Assignment. All of the data below is to be returned unaltered.

Stored data entries

(** * log_victoria: the VictoriaLogs shipper of [internal/logger]

    A shallow embedding of [internal/logger] (interface.go, config.go and the
    VictoriaLogs implementation) and the properties of its delivery, buffering
    and derivation paths.

    Go values are embedded as follows.
    - A Go [map[string]interface{}] is a reference: a [MapRef] is either the
      nil map or the address of a map object in the [heap] of the [World].
      Two references to one address alias the same object.
    - The state shared by a logger and every logger derived from it (buffer
      channel, batch channel, cancel function, the worker goroutine) lives in
      the [World]; a [Logger] record holds the fields that differ between
      instances, the wait group among them.
    - Code that can raise a run-time panic returns [Panic]; everything else
      returns [Ok] with a result and the next [World].
    - The outcome of a delivery attempt is given by an oracle [remote]: what
      the HTTP client returns to the k-th attempt, be it the response of the
      endpoint or a failure to perform the request. The clock is the field
      [now]. *)

From Stdlib Require Import ZArith String List Lia.
From stdpp Require Import gmap strings list fin_maps.

Open Scope string_scope.
Open Scope Z_scope.
Open Scope list_scope.

(** ** Data model (interface.go) *)

Inductive LogLevel := DEBUG | INFO | WARN | ERROR | FATAL.

(** Values of type [interface{}] that the logger meets: the nil interface,
    text, integers, booleans, and a function value (a value [encoding/json]
    has no encoding for). *)
Inductive any :=
| ANil
| AString (s : string)
| AInt (z : Z)
| ABool (b : bool)
| AFunc.

Abbreviation loc := nat (only parsing).
Abbreviation Heap := (gmap nat (gmap string any)) (only parsing).
(** The round, stage by stage: its outcome and its trace according to
    how far it gets. *)
Lemma run_one_round_stages :
  match client_stage fns gan payload client_gen_inputs client_real_data with
  | Raise e =>
      outcome round = Raise e
      /\ exists n, trace round = map (client_call payload) (firstn n clients)
  | Ok outs =>
      let deltas := map ClientOutput.discriminator_weights_delta outs in
      match tff.next (aggregation_process gan) st deltas (next_weight gan outs)
      with
      | Raise e =>
          outcome round = Raise e
          /\ trace round
             = (map (client_call payload) clients
                ++ [call_next st deltas (next_weight gan outs)])%list
      | Ok agg =>
          let out := aggregated_output (tff.result agg) outs in
          outcome round
          = server_step fns gan server_state server_gen_inputs out
              (tff.state agg)
          /\ trace round
             = (map (client_call payload) clients
                ++ [call_next st deltas (next_weight gan outs);
                    call_server_computation server_state server_gen_inputs
                      out (tff.state agg)])%list
      end
  end.
Proof.
  unfold round, run_one_round, client_stage, federated_broadcast,
    federated_zip_clients.
  destruct (negb (Nat.eqb (List.length client_gen_inputs)
                          (List.length client_real_data))).
  { split; [reflexivity | exists 0%nat; reflexivity]. }
  rewrite outcome_fed_bind, trace_fed_bind. cbn [outcome trace fed_lift app].
  fold clients. set (args := map _ clients).
  unfold build_client_computation.
  destruct (trace_fed_mapM_invoke
              (fun a => call_client_computation (fst (fst a)) (snd (fst a))
                          (snd a))
              (fun a => gan_training_tf_fns.client_computation fns
                          (fst (fst a)) (snd (fst a)) (snd a)
                          (generator_model_fn gan tt)
                          (discriminator_model_fn gan tt)
                          (train_discriminator_fn gan))
              args) as (n & Htr & Hall).
  assert (Hcalls : forall m,
             map (fun a => call_client_computation (fst (fst a))
                             (snd (fst a)) (snd a)) (firstn m args)
             = map (client_call payload) (firstn m clients)).
  { intros m. unfold args. rewrite firstn_map, map_map. reflexivity. }
  assert (Hstage :
            mapM (fun a => gan_training_tf_fns.client_computation fns
                             (fst (fst a)) (snd (fst a)) (snd a)
                             (generator_model_fn gan tt)
                             (discriminator_model_fn gan tt)
                             (train_discriminator_fn gan)) args
            = mapM (fun gr => gan_training_tf_fns.client_computation fns
                                (fst gr) (snd gr) payload
                                (generator_model_fn gan tt)
                                (discriminator_model_fn gan tt)
                                (train_discriminator_fn gan)) clients).
  { unfold args. rewrite mapM_map. reflexivity. }
  rewrite outcome_fed_bind, trace_fed_bind.
  rewrite outcome_fed_mapM_invoke, Htr, Hcalls.
  rewrite Hstage in *.
  destruct (mapM _ clients) as [outs|e].
  - assert (Hn : firstn n clients = clients).
    { specialize (Hall eq_refl). unfold args in Hall.
      rewrite firstn_map in Hall.
      apply (f_equal (@List.length _)) in Hall.
      rewrite !length_map, length_firstn in Hall.
      apply firstn_all2. lia. }
    rewrite Hn, outcome_fed_bind, trace_fed_bind. fold st.
    assert (Hnext :
              (if tff.is_weighted (aggregation_process gan)
               then aggregation_next (aggregation_process gan) st
                      (map ClientOutput.discriminator_weights_delta outs)
                      (Some (map ClientOutput.update_weight outs))
               else aggregation_next (aggregation_process gan) st
                      (map ClientOutput.discriminator_weights_delta outs)
                      None)
              = aggregation_next (aggregation_process gan) st
                  (map ClientOutput.discriminator_weights_delta outs)
                  (next_weight gan outs)).
    { unfold next_weight.
      destruct (tff.is_weighted (aggregation_process gan)); reflexivity. }
    rewrite Hnext. unfold aggregation_next. cbn [outcome trace invoke].
    destruct (tff.next _ _ _ _) as [agg|e]; split; reflexivity.
  - split; [reflexivity|]. exists n. reflexivity.
Qed.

Answer for the task.
(** * log_victoria: the VictoriaLogs shipper of [internal/logger]

    A shallow embedding of [internal/logger] (interface.go, config.go and the
    VictoriaLogs implementation) and the properties of its delivery, buffering
    and derivation paths.

    Go values are embedded as follows.
    - A Go [map[string]interface{}] is a reference: a [MapRef] is either the
      nil map or the address of a map object in the [heap] of the [World].
      Two references to one address alias the same object.
    - The state shared by a logger and every logger derived from it (buffer
      channel, batch channel, cancel function, the worker goroutine) lives in
      the [World]; a [Logger] record holds the fields that differ between
      instances, the wait group among them.
    - Code that can raise a run-time panic returns [Panic]; everything else
      returns [Ok] with a result and the next [World].
    - The outcome of a delivery attempt is given by an oracle [remote]: what
      the HTTP client returns to the k-th attempt, be it the response of the
      endpoint or a failure to perform the request. The clock is the field
      [now]. *)

From Stdlib Require Import ZArith String List Lia.
From stdpp Require Import gmap strings list fin_maps.

Open Scope string_scope.
Open Scope Z_scope.
Open Scope list_scope.

(** ** Data model (interface.go) *)

Inductive LogLevel := DEBUG | INFO | WARN | ERROR | FATAL.

(** Values of type [interface{}] that the logger meets: the nil interface,
    text, integers, booleans, and a function value (a value [encoding/json]
    has no encoding for). *)
Inductive any :=
| ANil
| AString (s : string)
| AInt (z : Z)
| ABool (b : bool)
| AFunc.

Abbreviation loc := nat (only parsing).
Abbreviation Heap := (gmap nat (gmap string any)) (only parsing).
(** The round, stage by stage: its outcome and its trace according to
    how far it gets. *)
Lemma run_one_round_stages :
  match client_stage fns gan payload client_gen_inputs client_real_data with
  | Raise e =>
      outcome round = Raise e
      /\ exists n, trace round = map (client_call payload) (firstn n clients)
  | Ok outs =>
      let deltas := map ClientOutput.discriminator_weights_delta outs in
      match tff.next (aggregation_process gan) st deltas (next_weight gan outs)
      with
      | Raise e =>
          outcome round = Raise e
          /\ trace round
             = (map (client_call payload) clients
                ++ [call_next st deltas (next_weight gan outs)])%list
      | Ok agg =>
          let out := aggregated_output (tff.result agg) outs in
          outcome round
          = server_step fns gan server_state server_gen_inputs out
              (tff.state agg)
          /\ trace round
             = (map (client_call payload) clients
                ++ [call_next st deltas (next_weight gan outs);
                    call_server_computation server_state server_gen_inputs
                      out (tff.state agg)])%list
      end
  end.
Proof.
  unfold round, run_one_round, client_stage, federated_broadcast,
    federated_zip_clients.
  destruct (negb (Nat.eqb (List.length client_gen_inputs)
                          (List.length client_real_data))).
  { split; [reflexivity | exists 0%nat; reflexivity]. }
  rewrite outcome_fed_bind, trace_fed_bind. cbn [outcome trace fed_lift app].
  fold clients. set (args := map _ clients).
  unfold build_client_computation.
  destruct (trace_fed_mapM_invoke
              (fun a => call_client_computation (fst (fst a)) (snd (fst a))
                          (snd a))
              (fun a => gan_training_tf_fns.client_computation fns
                          (fst (fst a)) (snd (fst a)) (snd a)
                          (generator_model_fn gan tt)
                          (discriminator_model_fn gan tt)
                          (train_discriminator_fn gan))
              args) as (n & Htr & Hall).
  assert (Hcalls : forall m,
             map (fun a => call_client_computation (fst (fst a))
                             (snd (fst a)) (snd a)) (firstn m args)
             = map (client_call payload) (firstn m clients)).
  { intros m. unfold args. rewrite firstn_map, map_map. reflexivity. }
  assert (Hstage :
            mapM (fun a => gan_training_tf_fns.client_computation fns
                             (fst (fst a)) (snd (fst a)) (snd a)
                             (generator_model_fn gan tt)
                             (discriminator_model_fn gan tt)
                             (train_discriminator_fn gan)) args
            = mapM (fun gr => gan_training_tf_fns.client_computation fns
                                (fst gr) (snd gr) payload
                                (generator_model_fn gan tt)
                                (discriminator_model_fn gan tt)
                                (train_discriminator_fn gan)) clients).
  { unfold args. rewrite mapM_map. reflexivity. }
  rewrite outcome_fed_bind, trace_fed_bind.
  rewrite outcome_fed_mapM_invoke, Htr, Hcalls.
  rewrite Hstage in *.
  destruct (mapM _ clients) as [outs|e].
  - assert (Hn : firstn n clients = clients).
    { specialize (Hall eq_refl). unfold args in Hall.
      rewrite firstn_map in Hall.
      apply (f_equal (@List.length _)) in Hall.
      rewrite !length_map, length_firstn in Hall.
      apply firstn_all2. lia. }
    rewrite Hn, outcome_fed_bind, trace_fed_bind. fold st.
    assert (Hnext :
              (if tff.is_weighted (aggregation_process gan)
               then aggregation_next (aggregation_process gan) st
                      (map ClientOutput.discriminator_weights_delta outs)
                      (Some (map ClientOutput.update_weight outs))
               else aggregation_next (aggregation_process gan) st
                      (map ClientOutput.discriminator_weights_delta outs)
                      None)
              = aggregation_next (aggregation_process gan) st
                  (map ClientOutput.discriminator_weights_delta outs)
                  (next_weight gan outs)).
    { unfold next_weight.
      destruct (tff.is_weighted (aggregation_process gan)); reflexivity. }
    rewrite Hnext. unfold aggregation_next. cbn [outcome trace invoke].
    destruct (tff.next _ _ _ _) as [agg|e]; split; reflexivity.
  - split; [reflexivity|]. exists n. reflexivity.
Qed.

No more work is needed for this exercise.